Working data Start Marker

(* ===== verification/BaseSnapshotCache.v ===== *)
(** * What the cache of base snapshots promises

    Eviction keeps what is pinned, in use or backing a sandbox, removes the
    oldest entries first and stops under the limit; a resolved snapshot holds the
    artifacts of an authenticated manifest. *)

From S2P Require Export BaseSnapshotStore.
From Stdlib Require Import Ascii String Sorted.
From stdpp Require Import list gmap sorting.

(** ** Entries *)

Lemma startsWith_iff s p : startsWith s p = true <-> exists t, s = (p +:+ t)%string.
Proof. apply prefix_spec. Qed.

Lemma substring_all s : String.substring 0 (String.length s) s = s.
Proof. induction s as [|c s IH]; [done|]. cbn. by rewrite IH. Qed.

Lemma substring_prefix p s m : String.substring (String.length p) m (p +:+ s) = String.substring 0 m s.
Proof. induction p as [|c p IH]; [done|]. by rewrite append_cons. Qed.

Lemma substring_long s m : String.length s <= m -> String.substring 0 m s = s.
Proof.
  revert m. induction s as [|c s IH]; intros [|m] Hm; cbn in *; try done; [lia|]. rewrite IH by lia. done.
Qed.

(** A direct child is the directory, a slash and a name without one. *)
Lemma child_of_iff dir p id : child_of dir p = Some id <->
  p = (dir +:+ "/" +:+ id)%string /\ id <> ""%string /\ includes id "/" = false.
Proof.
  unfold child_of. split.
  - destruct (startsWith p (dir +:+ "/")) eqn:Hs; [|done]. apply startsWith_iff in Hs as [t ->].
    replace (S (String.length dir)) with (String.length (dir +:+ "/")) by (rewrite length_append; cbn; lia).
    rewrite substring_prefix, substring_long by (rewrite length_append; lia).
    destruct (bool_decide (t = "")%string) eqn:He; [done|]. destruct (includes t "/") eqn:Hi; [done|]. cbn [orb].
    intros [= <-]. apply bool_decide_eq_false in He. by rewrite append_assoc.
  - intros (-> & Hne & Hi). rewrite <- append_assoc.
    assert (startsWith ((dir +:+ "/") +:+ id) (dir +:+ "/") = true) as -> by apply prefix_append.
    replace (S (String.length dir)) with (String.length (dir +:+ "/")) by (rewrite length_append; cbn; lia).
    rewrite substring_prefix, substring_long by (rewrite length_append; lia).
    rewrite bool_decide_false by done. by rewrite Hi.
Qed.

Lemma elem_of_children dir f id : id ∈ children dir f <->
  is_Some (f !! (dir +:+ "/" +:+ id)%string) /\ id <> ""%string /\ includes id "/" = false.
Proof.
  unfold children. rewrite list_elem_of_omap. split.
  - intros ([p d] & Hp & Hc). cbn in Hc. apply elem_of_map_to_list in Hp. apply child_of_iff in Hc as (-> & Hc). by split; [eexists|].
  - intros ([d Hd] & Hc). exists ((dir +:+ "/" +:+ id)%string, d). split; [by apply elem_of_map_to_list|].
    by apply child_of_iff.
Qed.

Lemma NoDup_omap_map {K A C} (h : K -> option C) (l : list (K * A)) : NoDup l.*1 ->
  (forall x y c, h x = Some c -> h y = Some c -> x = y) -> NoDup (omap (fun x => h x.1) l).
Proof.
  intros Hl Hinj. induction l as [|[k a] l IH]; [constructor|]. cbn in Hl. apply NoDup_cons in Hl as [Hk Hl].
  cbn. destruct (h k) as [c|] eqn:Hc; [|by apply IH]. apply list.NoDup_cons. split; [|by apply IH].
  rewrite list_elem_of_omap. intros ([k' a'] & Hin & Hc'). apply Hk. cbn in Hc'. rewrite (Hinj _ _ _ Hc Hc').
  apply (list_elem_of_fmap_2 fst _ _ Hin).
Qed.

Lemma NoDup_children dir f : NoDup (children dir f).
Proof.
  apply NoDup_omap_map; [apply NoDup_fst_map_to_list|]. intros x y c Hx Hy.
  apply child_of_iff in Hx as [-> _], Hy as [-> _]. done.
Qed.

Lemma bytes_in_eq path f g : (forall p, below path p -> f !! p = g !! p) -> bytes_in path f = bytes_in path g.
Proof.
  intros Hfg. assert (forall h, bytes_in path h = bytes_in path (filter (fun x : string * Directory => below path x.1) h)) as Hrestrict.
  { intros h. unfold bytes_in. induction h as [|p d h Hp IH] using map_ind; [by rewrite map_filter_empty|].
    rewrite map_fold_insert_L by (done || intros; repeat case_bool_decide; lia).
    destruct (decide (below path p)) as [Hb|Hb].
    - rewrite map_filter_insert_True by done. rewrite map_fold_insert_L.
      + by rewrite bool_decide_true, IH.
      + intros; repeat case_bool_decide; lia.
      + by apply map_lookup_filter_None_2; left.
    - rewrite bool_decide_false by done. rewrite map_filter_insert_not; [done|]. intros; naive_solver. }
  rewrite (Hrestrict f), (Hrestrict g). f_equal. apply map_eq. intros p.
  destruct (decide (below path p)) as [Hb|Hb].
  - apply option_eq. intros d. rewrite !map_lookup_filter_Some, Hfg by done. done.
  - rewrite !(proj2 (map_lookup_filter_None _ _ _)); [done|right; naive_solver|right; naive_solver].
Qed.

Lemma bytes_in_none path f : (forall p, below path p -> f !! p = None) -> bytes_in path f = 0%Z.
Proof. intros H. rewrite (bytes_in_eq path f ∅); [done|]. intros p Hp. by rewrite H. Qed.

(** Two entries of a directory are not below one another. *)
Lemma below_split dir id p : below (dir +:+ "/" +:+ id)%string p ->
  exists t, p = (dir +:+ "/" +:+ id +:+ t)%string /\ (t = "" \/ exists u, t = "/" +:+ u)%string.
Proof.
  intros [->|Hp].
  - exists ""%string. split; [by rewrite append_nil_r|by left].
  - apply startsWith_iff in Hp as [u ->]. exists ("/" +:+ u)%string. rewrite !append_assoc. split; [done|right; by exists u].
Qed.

Working data End Marker

* [Exercise goal]:
Find "Proof. intros H." in the records above. Repeat its line and every later line exactly, through the last one.

* [Exercise result]:
Proof. intros H. rewrite (bytes_in_eq path f ∅); [done|]. intros p Hp. by rewrite H. Qed.

(** Two entries of a directory are not below one another. *)
Lemma below_split dir id p : below (dir +:+ "/" +:+ id)%string p ->
  exists t, p = (dir +:+ "/" +:+ id +:+ t)%string /\ (t = "" \/ exists u, t = "/" +:+ u)%string.
Proof.
  intros [->|Hp].
  - exists ""%string. split; [by rewrite append_nil_r|by left].
  - apply startsWith_iff in Hp as [u ->]. exists ("/" +:+ u)%string. rewrite !append_assoc. split; [done|right; by exists u].
Qed.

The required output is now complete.